She says she feels fine. No, with the COVID agenda in full force here in Maine yet, visits are restricted to an hour or so a day. I'll probably go tomorrow or Sunday, but it's a 120-mile round-trip drive so I talk to her via the Mac Messenger app.
Ugh, stupid Covid. I'm surprised they will allow you in at all; my husband has yet to set foot into MD Anderson with me.
I had symptoms of a small stroke one morning in Jan of 2020. Got at the E.R. at 1PM, by then symptoms had abated with no apparent residual effects. They did some tests (including CT scan of brain) which all came back clean. They still recommended that I stay overnight. I did. You don't mess with this stuff. Gotta be grateful we have Instant Admittance and these resources available. I hope all turns out OK. A few days here & there to be certain ain't gonna matter in the long run. edit to add: You've been an EMS. I guess you already know this, huh?

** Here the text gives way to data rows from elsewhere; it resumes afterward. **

Lemma dem_tile_body_uploads
    (dem_tiles_url : string) (dem_index : list (row G string))
    (tile_id : string) (it : item G B T)
    (log : list event) (r : result unit) (log' : list event) :
  dem_tile_body dem_tiles_url dem_index (tile_id, it) log = (r, log') ->
  exists evs,
    log' = log ++ evs /\
    ((filter (fun ev => is_upload ev = true) evs = [] /\ is_ok r = false) \/
     filter (fun ev => is_upload ev = true) evs = [EvUpload (tile_id +:+ ".tif")]).
Proof.
  unfold dem_tile_body. unfold mbind at 1. unfold call at 1.
  destruct (get_asset (item_id it)) as [da|e].
  - cbv zeta. unfold mbind at 1.
    destruct (download_and_mosaic _ _ _ _ _) as [[dem|e] log1] eqn:Hmosaic.
    + destruct (download_and_mosaic_emits _ _ _ _ _ _ _ Hmosaic)
        as (evs1 & Hlog1 & Hall1).
      assert (Hnone : filter (fun ev => is_upload ev = true) evs1 = []).
      { eapply no_uploads_in; [|exact Hall1]. intros ev Hev. by destruct ev. }
      unfold mbind, call.
      destruct (to_raster dem (tile_id +:+ ".tif")) as [[]|e].
      * intros [= <- <-]. rewrite <- app_assoc in Hlog1. rewrite Hlog1.
        exists ([EvGetAsset (item_id it)] ++ evs1
                ++ [EvToRaster (tile_id +:+ ".tif")]
                ++ [EvUpload (tile_id +:+ ".tif")]).
        split; [by rewrite <- !app_assoc|]. right.
        rewrite !list.filter_app, Hnone. reflexivity.
      * intros [= <- <-]. rewrite <- app_assoc in Hlog1. rewrite Hlog1.
        exists ([EvGetAsset (item_id it)] ++ evs1
                ++ [EvToRaster (tile_id +:+ ".tif")]).
        split; [by rewrite <- !app_assoc|]. left.
        rewrite !list.filter_app, Hnone. done.
    + destruct (download_and_mosaic_emits _ _ _ _ _ _ _ Hmosaic)
        as (evs1 & Hlog1 & Hall1).
      assert (Hnone : filter (fun ev => is_upload ev = true) evs1 = []).
      { eapply no_uploads_in; [|exact Hall1]. intros ev Hev. by destruct ev. }
      intros [= <- <-]. rewrite <- app_assoc in Hlog1. rewrite Hlog1.
      exists ([EvGetAsset (item_id it)] ++ evs1).
      split; [done|]. left. rewrite list.filter_app, Hnone. done.
  - intros [= <- <-]. exists [EvGetAsset (item_id it)]. split; [done|].
    left. done.
Qed.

I have to call ahead of time because if they make up new numbers between now and then, they might cancel visiting time.
My wife and I differ when it comes to medical care, or at least we approach it differently. She sees a doctor whenever something occurs that concerns her, while I wait to see if 1) it goes away, or 2) I can learn to live with it. I hate doctors and second-guess everything they tell me, while she trusts them until a reason for distrust becomes obvious. I don't actually hate doctors but I recognize that their training and focus is on treating symptoms rather than illnesses; therefore much of what they suggest doesn't do anything to actually fix the problem.
I'll be headed to Bangor in about an hour but, since visiting times are brief, I'll be back later this afternoon.
I stayed way past the end of visitor's hours. The nurses didn't care and she wasn't sharing a room with anyone. No one will know I'm there until I go out into the hallway, and then what are they going to do? Kick me out? I'm leaving anyhow.
I get to the hospital and there's a huge line stretching most of the way across the parking lot, and everyone is supposed to do the social distancing thing. Then, someone from the hospital staff comes along and replaces the mask that I am wearing with a paper one. Then someone else comes along and does the screening questions. At another place, still outside, they match up the person I am visiting with those on her visitor list and put a band on my arm. Finally, I get to the door, where they do the temperature check. Then, we all walk to the elevators, where twenty people crowd into an elevator.
We had to go through the same thing when I had to go to the hospital last year because of the a-fib. Robin was with me, and they allowed one person, but she had to stand in the long line and go through all of that rigamarole before she could be with me, too.
Visiting hours are scheduled to start at two but they don't even start the screening, or open the doors until two. If the nurses made visitors stick to the schedule, those in the back of the line would get only about 20 minutes or so to actually visit.
She feels pretty okay. They are treating it as a cardiac event at least until after the tests on Monday, although nothing has definitively pointed to that yet.